◆ Instructions to follow
From the listing below, pull out all lines with "that" in them.

◆ Records shown

(* ===== verification/ClusterElection.v ===== *)
(** * Election safety of the cluster

    The handlers of Cluster.v as an instance of the interface of Election.v: the node
    state is the server configuration, the cluster state and the data set, and a step is
    a run of [clusterProcessPacket] on a packet in the receive buffer of a link, of
    [clusterCron], or of [clusterProcessCommand].  The cluster wide result: at most one
    leader per term. *)

From Stdlib Require Import ZArith Lia.
From stdpp Require Import base tactics numbers list gmap gmultiset sets strings.
From S2P Require Import Prelude Util Adlist Log Wire Cluster ClusterVote Election.

Local Open Scope Z_scope.

Section Instance.
Context {D : Type} `{!Commands D} (junk : nat -> bytes).

(** The names of the configured nodes. *)
Context (members : gset bytes).

Record node_state := mkNS { ns_srv : server; ns_cluster : cluster; ns_data : D }.

(** A packet in the receive buffer of a link. *)
Definition packet_on (c : cluster) (l : addr_t) (d : clusterMsgData) : Prop :=
  exists lk sender port, link_heap c !! l = Some lk /\ cl_rcvbuf lk = enc_msg sender port d
    /\ length sender = 40%nat /\ msg_ok d.

(** A vote request of candidate [cand] is processed and answered with [g]. *)
Definition request_step (s : node_state) (t : Z) (cand : bytes) (s' : node_state) (g : bool) : Prop :=
  exists ev l v n, ns_srv s' = ns_srv s /\ ns_data s' = ns_data s
    /\ packet_on (ns_cluster s) l (RequestVote v)
    /\ rv_term v = t /\ cstr (candidateid v) = Some cand
    /\ clusterProcessPacket (ns_srv s) ev (ns_cluster s) l = Ret (ns_cluster s')
    /\ self_node (ns_cluster s) n
    /\ sndbuf (ns_cluster s') l = sndbuf (ns_cluster s) l
         ++ enc_msg (cn_name n) (server_port (ns_srv s))
              (ResponseVote (mkRVR (current_term (rf (ns_cluster s'))) (Z.b2z g))).

(** An answer to a vote request is processed. *)
Definition response_step (s : node_state) (t : Z) (g : bool) (s' : node_state) : Prop :=
  exists ev l v, ns_srv s' = ns_srv s /\ ns_data s' = ns_data s
    /\ packet_on (ns_cluster s) l (ResponseVote v)
    /\ rvr_term v = t /\ (vote_granted v =? 0) = negb g
    /\ clusterProcessPacket (ns_srv s) ev (ns_cluster s) l = Ret (ns_cluster s').

(** A run of the cron; the stray length in front of a [zstrdup] block is not 0. *)
Definition cron_step (s s' : node_state) : Prop :=
  exists ce, ns_srv s' = ns_srv s
    /\ in_s32 (zjunk (cr_env ce)) /\ zjunk (cr_env ce) <> 0
    /\ clusterCron (ns_srv s) ce (ns_cluster s) (ns_data s) = Ret (ns_cluster s', ns_data s').

(** A run of the cron that starts an election, terms staying below 2^63 - 1. *)
Definition elect_step (s s' : node_state) : Prop :=
  cron_step s s' /\ in_s64 (current_term (rf (ns_cluster s)) + 1)
  /\ current_term (rf (ns_cluster s')) <> current_term (rf (ns_cluster s)).

(** Everything else: a cron run without election, append requests and answers, packets
    that are ignored, client commands, bytes moving in and out of the links. *)
Inductive other_step (s s' : node_state) : Prop :=
  | OtherCron : cron_step s s' ->
      current_term (rf (ns_cluster s')) = current_term (rf (ns_cluster s)) -> other_step s s'
  | OtherAppend ev l e : ns_srv s' = ns_srv s -> packet_on (ns_cluster s) l (AppendEntries e) ->
      clusterProcessPacket (ns_srv s) ev (ns_cluster s) l = Ret (ns_cluster s') -> other_step s s'
  | OtherAppendAnswer ev l e : ns_srv s' = ns_srv s ->
      packet_on (ns_cluster s) l (ResponseAppendEntries e) ->
      clusterProcessPacket (ns_srv s) ev (ns_cluster s) l = Ret (ns_cluster s') -> other_step s s'
  | OtherCommand ev client nm argv : ns_srv s' = ns_srv s ->
      clusterProcessCommand junk ev (ns_cluster s) client nm argv = Ret (ns_cluster s') ->
      other_step s s'
  | OtherIO : ns_srv s' = ns_srv s -> same_raft (ns_cluster s) (ns_cluster s') -> other_step s s'.

Definition node_ok (n : bytes) (s : node_state) : Prop :=
  server_name (ns_srv s) = n /\ vote_wf n (voted_for (rf (ns_cluster s)))
  /\ length (nodes (ns_cluster s)) = size members /\ 0 <= votes_granted (rf (ns_cluster s)).

#[local] Instance cluster_voter : Voter bytes node_state := {
  vt_term s := current_term (rf (ns_cluster s));
  vt_vote s := vote (voted_for (rf (ns_cluster s)));
  vt_votes s := votes_granted (rf (ns_cluster s));
  vt_candidate s := state (rf (ns_cluster s)) =? PREZ_CANDIDATE;
  vt_leader s := state (rf (ns_cluster s)) =? PREZ_LEADER;
  vt_ok := node_ok;
  vt_request := request_step;
  vt_response := response_step;
  vt_elect := elect_step;
  vt_other := other_step;
}.

(** ** Reading the packet *)

Lemma packet_dispatch srv ev c l d c' :
  packet_on c l d -> clusterProcessPacket srv ev c l = Ret c' ->
  let c1 := set_stats c (stats_bus_messages_sent c) (stats_bus_messages_received c + 1) in
  match d with
  | RequestVote v => clusterProcessRequestVote srv ev c1 l v = Ret c'
  | AppendEntries e => clusterProcessAppendEntries srv ev c1 l e = Ret c'
  | ResponseVote v => clusterProcessResponseVote c1 v = c'
  | ResponseAppendEntries e => clusterProcessResponseAppendEntries c1 l e = Ret c'
  end.
Proof.
  intros (lk & sender & port & El & Eb & Hs & Hd). unfold clusterProcessPacket.
  rewrite El. cbn [of_ptr mbind cres_bind]. rewrite Eb, parse_enc by done. cbn [mbind cres_bind].
  destruct d; intros H; cinv; done.
Qed.

(** The answer shows the decision. *)
Lemma answer_inj nm port t g g' b :
  b ++ enc_msg nm port (ResponseVote (mkRVR t g)) = b ++ enc_msg nm port (ResponseVote (mkRVR t (Z.b2z g'))) ->
  g = GRANT_VOTE \/ g = DENY_VOTE -> g = Z.b2z g'.
Proof.
  intros E Hg. apply app_inv_head in E. unfold enc_msg in E. cbn [msg_totlen msg_type] in E.
  apply app_inv_head in E. unfold enc_data in E. cbn [rvr_term vote_granted] in E.
  apply app_inv_head, app_inv_tail in E. by destruct Hg as [-> | ->], g'.
Qed.

Lemma running_follower (s : node_state) :
  state (rf (ns_cluster s)) = PREZ_FOLLOWER -> running s = false.
Proof. intros E. unfold running. cbn. by rewrite E. Qed.

(** Nothing to do with elections, or a step down. *)
Lemma follows_law n (s s' : node_state) :
  node_ok n s -> ns_srv s' = ns_srv s -> nodes (ns_cluster s') = nodes (ns_cluster s) ->
  follows (rf (ns_cluster s)) (rf (ns_cluster s')) ->
  node_ok n s' /\ vt_term s <= vt_term s' /\
  (vt_term s' = vt_term s -> vt_vote s' = vt_vote s /\ vt_votes s' = vt_votes s
     /\ (vt_candidate s' = true -> vt_candidate s = true)
     /\ (vt_leader s' = true -> vt_leader s = true)) /\
  (vt_term s < vt_term s' -> running s' = false).
Proof.
  intros (E1 & Hv & El & Hp) Es En [Ht Ev Hsame Hnew]. split_and!; try done; cbn.
  - unfold node_ok. rewrite Es, En, Ev. split_and!; try done.
    destruct (decide (current_term (rf (ns_cluster s')) = current_term (rf (ns_cluster s)))) as [E|E].
    + destruct (Hsame E) as (-> & _). done.
    + destruct Hnew as [-> _]; [lia|constructor].
  - intros E. rewrite Ev. destruct (Hsame E) as (-> & Hst). split_and!; try done;
      destruct Hst as [-> | ->]; done.
  - intros H. apply running_follower. by apply Hnew.
Qed.
(** ** The laws *)

Context (members_ok : forall n, n ∈ members -> name_ok n).
Context (members_free : forall n m, n ∈ members -> m ∈ members -> n `prefix_of` m -> n = m).

Definition quorum_of : Z := Z.of_nat (size members / 2 + 1).

Lemma request_law n s t c s' g :
  n ∈ members -> c ∈ members -> c <> n -> node_ok n s -> request_step s t c s' g ->
  node_ok n s' /\ vt_term s <= vt_term s' /\
  (if g then vt_term s' = t /\ vt_vote s' = Some c
             /\ (t = vt_term s -> vt_vote s = None \/ vt_vote s = Some c)
   else vt_term s' = vt_term s -> vt_vote s' = vt_vote s) /\
  (vt_term s' = vt_term s -> vt_votes s' = vt_votes s /\ vt_candidate s' = vt_candidate s
     /\ vt_leader s' = vt_leader s) /\
  (vt_term s < vt_term s' -> running s' = false).
Proof.
  intros Hn Hc Hne (E1 & Hv & El & Hp) (ev & l & v & nd & Es & _ & Hpk & Et & Ec & Hr & Hnd & Hans).
  pose proof (packet_dispatch _ _ _ _ _ _ Hpk Hr) as H. cbv zeta in H.
  destruct (clusterProcessRequestVote_inv _ _ _ _ _ c _ H) as
    (r & g' & nd' & Ed & Er & _ & En & _ & _ & Hnd' & Es'); [by apply candidate_string_ret|].
  cbn [rf log set_stats] in Ed. rewrite <- Er in *.
  change (sndbuf (set_stats _ _ _) l) with (sndbuf (ns_cluster s) l) in Es'.
  assert (nd' = nd) as -> by (by eapply self_node_unique).
  assert (c `prefix_of` n -> c = n) as Hfree by (by apply members_free).
  pose proof (decide_vote_outcome n _ _ _ _ _ _ _ Hv (members_ok c Hc) Hfree Ed) as
    [Ot Oa Og Od On Ond Os Evg _].
  rewrite Hans in Es'. symmetry in Es'. apply answer_inj in Es'; [|done].
  split_and!; cbn; [|lia| | |].
  - split_and!; [by rewrite Es|by eapply decide_vote_wf; [exact Hv|by apply members_ok|]|by rewrite En|lia].
  - destruct g; cbn in Es'.
    + destruct (Og Es') as (G1 & G2 & G3 & _). rewrite G2, vote_sds by auto.
      split_and!; [lia|done|]. intros. apply G3. lia.
    + intros E. by rewrite (Od Es' E).
  - intros E. by rewrite (Os E), Evg.
  - intros Hlt. apply running_follower, On. lia.
Qed.
Lemma response_law n s t g s' :
  node_ok n s -> response_step s t g s' ->
  node_ok n s' /\ vt_term s <= vt_term s' /\
  (vt_term s' = vt_term s -> vt_vote s' = vt_vote s
     /\ vt_votes s' <= vt_votes s + (if g && (t =? vt_term s) then 1 else 0)
     /\ vt_votes s <= vt_votes s'
     /\ vt_candidate s' = vt_candidate s /\ vt_leader s' = vt_leader s) /\
  (vt_term s < vt_term s' -> running s' = false).
Proof.
  intros Hok (ev & l & v & Es & _ & Hpk & Et & Eg & Hr).
  pose proof (packet_dispatch _ _ _ _ _ _ Hpk Hr) as H. cbv zeta in H.
  unfold clusterProcessResponseVote in H. cbn [rf set_stats] in H. rewrite Eg, negb_involutive, Et in H.
  destruct Hok as (E1 & Hv & El & Hp).
  destruct (g && (t =? current_term (rf (ns_cluster s)))) eqn:Ek.
  - split_and!; cbn; rewrite <- ?H, ?Ek; cbn; try done; try lia.
    + unfold node_ok. rewrite Es, <- H. cbn. split_and!; done || lia.
    + intros _. split_and!; done || lia.
  - destruct (Z.ltb_spec (current_term (rf (ns_cluster s))) t).
    + split_and!; cbn; rewrite <- ?H, ?Ek; cbn; try done; try lia.
      * unfold node_ok. rewrite Es, <- H. cbn. split_and!; try done. constructor.
      * intros _. apply running_follower. by rewrite <- H.
    + split_and!; cbn; rewrite <- ?H, ?Ek; cbn; try done; try lia.
      * unfold node_ok. rewrite Es, <- H. cbn. by split_and!.
      * intros _. split_and!; done || lia.
Qed.

Lemma cron_law n s s' :
  n ∈ members -> node_ok n s -> cron_step s s' ->
  exists jk, in_s32 jk /\ jk <> 0 /\ ns_srv s' = ns_srv s
    /\ nodes (ns_cluster s') = nodes (ns_cluster s)
    /\ cron_outcome (ns_srv s) jk (size members / 2 + 1) (rf (ns_cluster s)) (rf (ns_cluster s')).
Proof.
  intros Hn (E1 & Hv & El & Hp) (ce & Es & Hj & Hz & Hr).
  apply clusterCron_outcome in Hr as (Ho & _ & En & _). exists (zjunk (cr_env ce)).
  split_and!; try done. unfold quorumSize in Ho. by rewrite El in Ho.
Qed.

Lemma elect_law n s s' :
  n ∈ members -> node_ok n s -> elect_step s s' ->
  node_ok n s' /\ vt_term s' = vt_term s + 1 /\ vt_vote s' = Some n /\ vt_votes s' = 1
  /\ (vt_leader s' = true -> quorum_of <= 1).
Proof.
  intros Hn Hok (Hc & Ht & Hne). pose proof Hok as (E1 & Hv & El & Hp).
  destruct (cron_law n s s' Hn Hok Hc) as (jk & Hj & Hz & Es & En & Ho).
  destruct Ho as [E|_ _ _ _ _ E|_ Et Ev Evt Hst].
  - exfalso. apply Hne. unfold core in E. congruence.
  - done.
  - rewrite wrap_s64_id in Et by done. cbn. rewrite Ev, E1, vote_zstrdup by auto.
    split_and!; try done.
    + unfold node_ok. rewrite Es, En, Ev, Evt, E1. split_and!; try done. constructor; auto.
    + intros Hl%Z.eqb_eq. destruct Hst as [Hst|[_ Hq]]; [by rewrite Hst in Hl|].
      unfold quorum_of. lia.
Qed.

◆ Task output
(** A run of the cron that starts an election, terms staying below 2^63 - 1. *)
    that are ignored, client commands, bytes moving in and out of the links. *)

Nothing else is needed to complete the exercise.